Inyo Grand Jury Report: Cops, Graves and the Economy

The Inyo County Grand Jury report is out. The jurors made recommendations on law enforcement, a cemetery, the economyandwater systems.inyo_courthouse.jpeg

Their report recommends that the County complete equipping all Sheriff's Department law enforcement vehicles with dash mounted video surveillance equipment, plus they advise BPD and CHP to have direct vehicle-to-vehicle communications capability.

In light of the big marijuana cultivation bust last summer, the Jury urged all local agencies to work together to maintain safety on public lands.

The Jury calls for some upgrades in the Juvenile Detention facility.

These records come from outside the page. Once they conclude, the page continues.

Lemma built_GInv rs g : built c rs g -> GInv rs g.
Proof.
  induction 1 as [|g m reqs g' Hb IH E]; [apply NewGraph_GInv|]. rewrite Require_cases in E.
  destruct (isRoot g !! m) eqn:E1; [|done]. destruct (required g !! m) eqn:E2; [done|]. injection E as <-.
  apply Require_GInv; [done|by eexists|done].
Qed.

End Selection.

(** ** The build list *)

Section BuildList.
Implicit Types (g : Graph) (m r : Version).

(** The first module of each path. *)
Fixpoint first_paths (seen : gset (list Z)) (rs : list Version) : list (list Z) :=
  match rs with
  | [] => []
  | r :: rs => if decide (Path r ∈ seen) then first_paths seen rs else Path r :: first_paths ({[Path r]} ∪ seen) rs
  end.
Definition chosen g (p : list Z) : option Version :=
  let v := Selected p g in if str_eqb v none then None else Some (MkVersion p v).
Definition root_list g : list Version := omap (chosen g) (first_paths ∅ (roots g)).

Lemma root_versions_loop g rs l seen :
  foldl (fun '(list, seenRoot) r =>
           if decide (Path r ∈ seenRoot) then (list, seenRoot)
           else
             let v := Selected (Path r) g in
             (if str_eqb v none then list else list ++ [MkVersion (Path r) v], {[Path r]} ∪ seenRoot)) (l, seen) rs
  = (l ++ omap (chosen g) (first_paths seen rs), seen ∪ list_to_set (map Path rs)).
Proof.
  revert l seen. induction rs as [|r rs IH]; intros l seen.
  - cbn. rewrite app_nil_r. f_equal. apply leibniz_equiv. set_solver.
  - cbn [foldl first_paths]. case_decide as Hd.
    + rewrite IH. f_equal. apply leibniz_equiv. cbn. set_solver.
    + rewrite IH. f_equal; [|apply leibniz_equiv; cbn; set_solver]. cbn. unfold chosen at 2. destruct (str_eqb _ none); [done|].
      by rewrite <- app_assoc.
Qed.
Lemma root_versions_spec g : root_versions g = (root_list g, list_to_set (map Path (roots g))).
Proof. unfold root_versions. rewrite root_versions_loop. f_equal. apply leibniz_equiv. set_solver. Qed.

Definition path_lt (a b : Version) : Prop := str_ltb (Path a) (Path b) = true.

Lemma same_path l i j x y : NoDup (map Path l) -> at_ l i = Some x -> at_ l j = Some y -> Path x = Path y -> x = y.
Proof.
  intros Hnd Hx Hy E. pose proof (at_range _ _ _ Hx). pose proof (at_range _ _ _ Hy). rewrite at_lookup in Hx, Hy by lia.
  rewrite NoDup_alt in Hnd. assert (Z.to_nat i = Z.to_nat j) as Eij; [|rewrite Eij in Hx; congruence].
  apply (Hnd _ _ (Path x)); apply list_lookup_fmap_Some; eauto.
Qed.
Lemma mod_less_refl x : mod_less x x = false.
Proof.
  unfold mod_less, str_eqb. rewrite bool_decide_true by done. cbn. destruct (split_slash (Vers x)) as [v f].
  rewrite bool_decide_true by done. apply str_ltb_irrefl.
Qed.
#[export] Instance path_StrictWeak : StrictWeak (fun a b => str_ltb (Path a) (Path b)).
Proof.
  split.
  - intros x. apply str_ltb_irrefl.
  - intros x y z. apply str_ltb_trans.
  - intros x y z H1 H2 H3 H4. rewrite (str_ltb_total _ _ H1 H2). done.
Qed.

Lemma sorted_paths_strict (l : list Version) : NoDup (map Path l) -> sorted_list (fun a b => str_ltb (Path a) (Path b)) l -> StronglySorted path_lt l.
Proof.
  intros Hnd Hs. induction Hs as [|x l' Hs IH Hx]; [constructor|].
  apply NoDup_cons in Hnd as [Hni Hnd]. constructor; [by apply IH|]. rewrite Forall_forall in Hx |- *. intros y Hy.
  specialize (Hx y Hy). unfold le in Hx. unfold path_lt. destruct (str_ltb (Path x) (Path y)) eqn:E; [done|].
  destruct Hni. rewrite (str_ltb_total _ _ E Hx). by apply list_elem_of_fmap_2.
Qed.

(** [ModSort] of modules with different paths sorts them by path. *)
Lemma ModSort_paths l : NoDup (map Path l) -> zlen l < 2 ^ 62 ->
  exists l', exec ModSort l = Done l' /\ l' ≡ₚ l /\ StronglySorted path_lt l'.
Proof.
  intros Hnd Hlen. destruct (Slice_sorts (fun a b => str_ltb (Path a) (Path b)) (fun i j => mi <- load i ;; mj <- load j ;; mret (mod_less mi mj)) l)
    as (l' & E & Hp & Hs); [done| |].
  - intros l1 i j x y Hp Hx Hy. unfold mbind, load. rewrite Hx, Hy. unfold mret. f_equal. f_equal.
    destruct (decide (Path x = Path y)) as [Exy|Hne].
    + rewrite <- (same_path l1 i j x y) by (done || by rewrite Hp). by rewrite mod_less_refl, str_ltb_irrefl.
    + unfold mod_less, str_eqb. by rewrite bool_decide_false.
  - exists l'. split; [unfold exec, ModSort; by rewrite E|]. split; [done|]. specialize (Hs path_StrictWeak).
    apply sorted_paths_strict; [by rewrite Hp|done].
Qed.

In the City of Bishop, the Jury recommends that the City and the police department should "vigorously search for a facility large enough to meet the needs of the Department."

Based on a citizen complaint, the Jury looked into the allegation that burial plots at Pioneer Cemetery in Bishop were inhabited but sold to be used again.

An investigation revealed poor records from decades past had caused this problem. The Jury recommended that people in a particular part of the cemetery be notified that there might be a previous burial in their plot, with an option to exchange plots.

The Jurors noted that the federal government has failed to pay Inyo County more than $2 million in PILT money – payment in lieu of taxes because of all the federal land ownership here. The Jury advises citizens to hold their federal legislators accountable.

The Jury also investigated Inyo County's declining economic condition. For one thing, they recommended the Board of Supervisors work with the mining industries to standardize procedures to promote mining. Generally, the Jury said, "The County Board of Supervisors needs to pursue any and all means of increasing revenue in Inyo County." They also suggest development of wind, solar and geothermal energy.

Don't fight lawsuits. They cost too much. The Jury says that has been the County's attitude and as a result the best interests of Inyo County are "often sacrificed." So, the Jury recommends establishment of a litigation fund.

The Jury also suggets examination of the loss of county department heads and the wage scale. The Jury suggests possibly combining positions to increase pay.

The Jury report also says that funding for the Lone Pine, Independence and Laws water systems must come from Inyo County. The recommendation is somewhat vague. It says the county should work on "resolving conflicts in public water system maintenance."

On schools, the Jury suggests a study on closure and combination of schools and districts to improve education.